Publicado no Jornal Folha de São
Paulo em 14/03/2001
Caio Fábio, um dos suspeitos no
caso, teria recebido US$ 100 mil
Investigação do FBI, a polícia
federal dos Estados Unidos, apontou que em 1998 o pastor
presbiteriano Caio Fábio Santos D'Araujo e o empresário
Paulo Sérgio Rosa receberam cada um US$ 100 mil da
Prestige Trading Group Ltd., uma empresa das Bahamas.

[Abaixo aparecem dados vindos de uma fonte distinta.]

Definition section_len (stride : Z) (ids : list Z) : Z := 1 + stride * zlen ids.

Lemma section_framed stride E buf buf' p ids lo hi :
  framed stride E → 0 ≤ stride → section_at stride E buf p ids → same_outside buf buf' lo hi →
  p + section_len stride ids ≤ lo ∨ hi ≤ p → section_at stride E buf' p ids.
Proof.
  unfold section_len. intros Hf Hst (Hh & Hm & He) Hs Hd. assert (0 ≤ zlen ids) by (unfold zlen; lia).
  split; [|split; [done|]].
  - apply (holds_same_outside buf _ lo hi); [done|rewrite length_le_enc; nia|done].
  - apply (entries_framed _ _ buf _ _ _ lo hi); [done..|lia].
Qed.

(** Writing a section: the count is written when the entries are known. *)
Lemma section_loop_ok f stride wr E cols buf p :
  let ids := ids_of f cols 0 in
  framed stride E → 0 < stride →
  (∀ c buf p, c ∈ ids → 0 ≤ p → p + stride ≤ zlen buf → Forall is_byte buf →
    ∃ buf', wr c buf p = Ok buf' ∧ same_outside buf buf' p (p + stride) ∧
      Forall is_byte buf' ∧ E buf' p c) →
  0 ≤ p → p + section_len stride ids ≤ zlen buf → Forall is_byte buf → zlen ids < 256 →
  ∃ buf', (buf ← mem_write buf p (le_enc 1 0);
      '(buf, q, n) ← entry_loop f stride wr cols 0 buf (p + 1) 0;
      buf ← mem_write buf p (le_enc 1 n);
      mret (buf, q)) = Ok (buf', p + section_len stride ids) ∧
    same_outside buf buf' p (p + section_len stride ids) ∧ Forall is_byte buf' ∧
    section_at stride E buf' p ids.
Proof.
  intros ids Hf Hst Hwr Hp Hfit Hb Hmax. unfold section_len in *.
  assert (0 ≤ zlen ids) as Hl0 by (unfold zlen; lia).
  destruct (mem_write_ok buf p (le_enc 1 0)) as (b1 & E1 & _ & S1);
    [lia|rewrite length_le_enc; unfold zlen in *; nia|].
  rewrite length_le_enc in S1. change (Z.of_nat 1) with 1 in S1.
  pose proof (mem_write_bytes _ _ _ _ E1 Hb (le_enc_bytes _ _)) as B1.
  pose proof (same_outside_length _ _ _ _ S1) as L1.
  destruct (entry_loop_ok f stride wr E cols 0 b1 (p + 1) 0 Hf Hst Hwr) as (b2 & E2 & S2 & B2 & He2);
    [lia|unfold zlen in *; rewrite L1; fold ids; lia|done|lia|fold ids; lia|].
  pose proof (same_outside_length _ _ _ _ S2) as L2. fold ids in E2, S2, He2.
  destruct (mem_write_ok b2 p (le_enc 1 (zlen ids))) as (b3 & E3 & H3 & S3);
    [lia|rewrite length_le_enc, L2, L1; unfold zlen in *; nia|].
  rewrite length_le_enc in S3. change (Z.of_nat 1) with 1 in S3.
  exists b3. rewrite E1, bind_Ok, E2, bind_Ok. rewrite Z.add_0_l, E3, bind_Ok.
  split; [unfold mret, res_ret; do 2 f_equal; lia|].
  split.
  { eapply same_outside_trans; [|exact S3|..].
    - eapply (same_outside_trans _ _ _ _ _ _ _ p (p + (1 + stride * zlen ids))); [exact S1|exact S2|nia..].
    - lia. - lia. - lia. - nia. }
  split; [by apply (mem_write_bytes _ _ _ _ E3 B2), le_enc_bytes|].
  split; [done|]. split; [done|].
  apply (entries_framed _ _ b2 _ _ _ p (p + 1)); [done|lia|done|done|lia].
Qed.

(** ** Numeric entries *)

(** The entry of column [c] has the bounds [lo, hi], and they satisfy [P]. *)
Definition num_entry (P : Z → double → double → Prop) (buf : list Z) (off c : Z) : Prop :=
  0 ≤ c < 256 ∧ ∃ lo hi, valid_double lo ∧ valid_double hi ∧ P c lo hi ∧
    holds buf off (le_enc 1 c ++ le_enc 8 (bits_of_double lo) ++ le_enc 8 (bits_of_double hi)).

Lemma num_entry_framed P : framed 17 (num_entry P).
Proof.
  intros buf buf' off c lo hi (Hc & mn & mx & V1 & V2 & HP & Hh) Hs Hd. split; [done|].
  exists mn, mx. split; [done|]. split; [done|]. split; [done|].
  apply (holds_same_outside buf _ lo hi); [done|rewrite !length_app, !length_le_enc; lia|done].
Qed.

Lemma write_num_entry_ok P c lo hi buf p :
  0 ≤ c < 256 → valid_double lo → valid_double hi → P c lo hi →
  0 ≤ p → p + 17 ≤ zlen buf → Forall is_byte buf →
  ∃ buf', write_num_entry c lo hi buf p = Ok buf' ∧ same_outside buf buf' p (p + 17) ∧
    Forall is_byte buf' ∧ num_entry P buf' p c.
Proof.
  unfold zlen. intros Hc Vlo Vhi HP Hp Hfit Hb. unfold write_num_entry.
  destruct (mem_write_ok buf p (le_enc 1 c)) as (b1 & E1 & Hh1 & S1); [lia|rewrite length_le_enc; lia|].
  pose proof (same_outside_length _ _ _ _ S1) as L1.
  destruct (mem_write_ok b1 (p + 1) (le_enc 8 (bits_of_double lo))) as (b2 & E2 & Hh2 & S2);
    [lia|rewrite length_le_enc; lia|].
  pose proof (same_outside_length _ _ _ _ S2) as L2.
  destruct (mem_write_ok b2 (p + 9) (le_enc 8 (bits_of_double hi))) as (b3 & E3 & Hh3 & S3);
    [lia|rewrite length_le_enc; lia|].
  rewrite !length_le_enc in *.
  exists b3. rewrite E1, bind_Ok, E2, bind_Ok, E3. split; [done|].
  split.
  { apply (same_outside_trans buf b2 b3 p (p + 9) (p + 9) (p + 9 + Z.of_nat 8)); [|done|lia..].
    apply (same_outside_trans _ _ _ _ _ _ _ p (p + 9) S1 S2); lia. }
  split.
  { apply (mem_write_bytes _ _ _ _ E3); [|apply le_enc_bytes].
    apply (mem_write_bytes _ _ _ _ E2); [|apply le_enc_bytes].
    by apply (mem_write_bytes _ _ _ _ E1), le_enc_bytes. }
  split; [done|]. exists lo, hi. split; [done|]. split; [done|]. split; [done|].
  rewrite !holds_app, !length_le_enc. split; [|split].
  - eapply holds_same_outside; [exact S3|rewrite length_le_enc; lia|].
    eapply holds_same_outside; [exact S2|rewrite length_le_enc; lia|done].
  - eapply holds_same_outside; [exact S3|rewrite length_le_enc; lia|done].
  - replace (p + Z.of_nat 1 + Z.of_nat 8) with (p + 9) by lia. done.
Qed.

(** ** Bloom entries *)

Section bloom.
Context `{RapidHash}.

(** The entry of column [c]: disabled, or a bloom with the hashes [P c]. *)
Definition bloom_entry (alloc : Z) (P : Z → Z → Prop) (buf : list Z) (off c : Z) : Prop :=
  0 ≤ c < 256 ∧ ∃ n_bits, 0 ≤ n_bits < 2 ^ 16 ∧ holds buf off (le_enc 1 c ++ le_enc 2 n_bits) ∧
    (n_bits = 0 ∨ bloom_fits buf (off + 3) n_bits alloc ∧
      ∀ h, P c h → bloom_in buf (off + 3) n_bits h).

Lemma bloom_in_framed buf buf' p n alloc h lo hi :
  bloom_fits buf p n alloc → same_outside buf buf' lo hi → p + alloc ≤ lo ∨ hi ≤ p →
  bloom_in buf p n h → bloom_in buf' p n h.
Proof.
  intros (Hp & Hn & Hl) [_ Hs] Hd Hin k Hk. rewrite <- (Hin k Hk). unfold bloom_has. f_equal.
  pose proof (bit_in_byte _ _ alloc (bloom_bit_range (bloom_probe h) k n ltac:(lia)) ltac:(lia)).
  apply Hs. lia.
Qed.

Lemma bloom_entry_framed alloc P : 0 ≤ alloc → framed (3 + alloc) (bloom_entry alloc P).
Proof.
  intros Ha buf buf' off c lo hi (Hc & nb & Hnb & Hh & Hin) Hs Hd. split; [done|].
  exists nb. split; [done|]. split.
  { apply (holds_same_outside buf _ lo hi); [done|rewrite !length_app, !length_le_enc; lia|done]. }
  destruct Hin as [?|[Hfit Hin]]; [by left|right]. split.
  - destruct Hfit as (? & ? & ?). pose proof (same_outside_length _ _ _ _ Hs). unfold bloom_fits; lia.
  - intros h Hh'. apply (bloom_in_framed buf _ _ _ alloc _ lo hi); [done..|lia|by apply Hin].
Qed.

(** At most 1440 bits for at most 150 hashes. *)
Lemma bloom_n_bits_ok d :
  0 < d ≤ kBloomThreshold → ∃ n, bloom_n_bits d 180 = Ok n ∧ 0 < n ≤ 8 * 180.
Proof.
  intros Hd. unfold kBloomThreshold in Hd.
  assert (forallb (λ k, match bloom_n_bits (Z.of_nat k) 180 with
    Ok n => (0 <? n) && (n <=? 1440) | Err _ => false end) (seq 1 150) = true) as Hall
    by (vm_compute; reflexivity).
  rewrite forallb_forall in Hall. specialize (Hall (Z.to_nat d)).
  rewrite Z2Nat.id in Hall by lia. destruct (bloom_n_bits d 180) as [n|e].
  - exists n. split; [done|]. assert ((0 <? n) && (n <=? 1440) = true) as Hn
      by (apply Hall, in_seq; lia).
    apply andb_true_iff in Hn as [H1%Z.ltb_lt H2%Z.leb_le]. lia.
  - discriminate Hall. apply in_seq. lia.
Qed.
(** The file, under any kernel that transfers at least one byte of a request
    it can serve, is a page store. *)
Lemma PageFile_laws : @PageStoreLaws PageFile PageFile_store.
Proof.
  constructor; cbn [num_pages read_pages write_pages truncate ps_page ps_wf PageFile_store].
  - intros f (m & Hm & Hl & _). rewrite (pf_num_pages_wf f m) by (done || lia). lia.
  - intros. apply length_pf_page.
  - intros f p (m & _ & _ & Hb). unfold pf_page. apply Forall_fmap, Forall_true.
    intros i. by apply byte_at_is_byte.
  - intros. by apply pf_page_beyond.
  - done.
  - intros. by apply pf_read_slices.
  - intros f p n (m & Hm & Hl & _) Hp Hn Hpn. rewrite (pf_num_pages_wf f m) in Hpn by (done || lia).
    unfold pf_read_pages. destruct (Z.eqb_spec n 0); [lia|].
    apply read_loop_eof; rewrite ?Hl; page_lia.
  - intros f p n bs Hwf Hp Hn Hmax Hl Hb. eexists. split; [by apply pf_write_ok|].
    destruct (pf_write_wf f p n bs) as [Hwf' Hnum]; [done..|].
    split_and!; [done..|]. intros q Hq. by apply pf_write_page_view.
  - intros. by apply pf_truncate_wf.
Qed.
End kernel.

(** ** A concrete store: a kernel that serves every request in full *)

Definition kfull (off c : Z) : Z := c.

Lemma kfull_ok off c : 0 < c → 1 ≤ kfull off c ≤ c.
Proof. unfold kfull. lia. Qed.

#[export] Instance full_store : PageStore PageFile := PageFile_store kfull kfull.
#[export] Instance full_store_laws : PageStoreLaws PageFile :=
  PageFile_laws kfull kfull kfull_ok kfull_ok.

(** A file of [n] zero pages. *)
Definition zero_file (n : Z) : PageFile := mkPageFile (replicate (Z.to_nat (n * kPageSize)) 0).

Lemma zero_file_wf n : 0 ≤ n ≤ max_pages → ps_wf (zero_file n).
Proof.
  intros Hn. exists n. split_and!; [lia|lia|apply length_replicate|].
  apply Forall_replicate. by vm_compute.
Qed.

O FBI também apurou que o fundador
e principal dirigente da Prestige é Oscar de Barros,
suspeito de ter confeccionado e vendido o dossiê Caribe a
políticos de oposição durante as eleições
presidenciais daquele mesmo ano. Em prisão domiciliar nos
EUA, Barros está condenado pela tentativa de lavar
dinheiro do narcotráfico. Sua sentença deve ser
dada até o final de abril.
O dossiê Caribe é conjunto de
papéis de autenticidade não comprovada a respeito
de supostas contas no exterior de uma empresa que pertenceria ao
presidente Fernando Henrique Cardoso, ao ministro Sérgio
Motta (Comunicações) _morto em 1998_, ao
governador paulista Mário Covas _morto na semana passada_
e ao ministro José Serra (Saúde).
Barros nega a autoria e a negociação
do dossiê, mas em entrevista à Folha disse ter
conhecido e prestado serviços para Motta. Ele sugeriu que
teria um dossiê verdadeiro e disse que o doleiro
brasileiro (Henry Goldmann) teria aberto a empresa CH, J & T
Inc., citada no dossiê Caribe como pertencente aos líderes
tucanos.
Papéis
Hoje, sabe-se que o conjunto de papéis
seria falso, mas que o dossiê teria um núcleo
verdadeiro. Esse núcleo seria composto de dois
documentos: a certidão que atesta a existência da
CH, J & T e o documento que aponta Motta e Ray Terrence como
seus diretores. Não há prova de que a empresa seja
de dirigentes tucanos. Os pagamentos a Caio Fábio e a
Rosa conflitam com a versão de Barros a respeito de seu
papel no episódio do dossiê Caribe.
Barros disse não ter nada a ver com
o dossiê. Segundo ele, uma "turminha de Miami"
teria falsificado os documentos, vendido-os a políticos
brasileiros e lucrado especulando no mercado de dólar e
na compra de títulos.
Essa "turminha" seria composta
pelo seu ex-sócio José Maria Teixeira Ferraz
(preso em Miami sob acusação de lavar dinheiro do
narcotráfico), pelo empresário brasileiro Luiz Cláudio
Ferraz Silva, por Caio Fábio e por Rosa.
Os pagamentos da Prestige ao pastor e a
Rosa ligam Barros à "turminha de Miami".
Os pagamentos foram descobertos por uma
investigação do FBI sobre corrupção
de funcionários da Prefeitura de São Paulo. Esses
funcionários teriam sido subornados pela empresa
norte-americana MetroRED, do grupo norte-americano Fidelity.
A MetroRED instalou cabos de fibras ópticas
em São Paulo e em outros centros urbanos no Brasil,
principalmente no Rio de Janeiro.
A Folha apurou que a Prestige funcionou
nas Bahamas de outubro de 1994 até janeiro passado,
registrada com o número 27089B. Comissões
Rosa não foi localizado pela Folha.
Em diversas conversas que teve com o jornal, em dezembro, Barros
confirmou os pagamentos, mas disse que eles nada têm a ver
com o dossiê. Seriam "comissão" por um
outro negócio.
Ontem, a Folha tentou ontem à tarde
falar com Caio Fábio por meio de seu filho e de sua
secretária, mas os telefones celulares de ambos estavam
desligados.
Em um primeiro telefonema para o escritório
do advogado de Caio Fábio, Nilo Batista, a secretária
informou que ele estava em reunião. Quando a Folha voltou
a ligar, Batista já havia saído.
A secretária de Batista informou
que não estava autorizada a dar um número de
telefone em que o pastor pudesse ser localizado.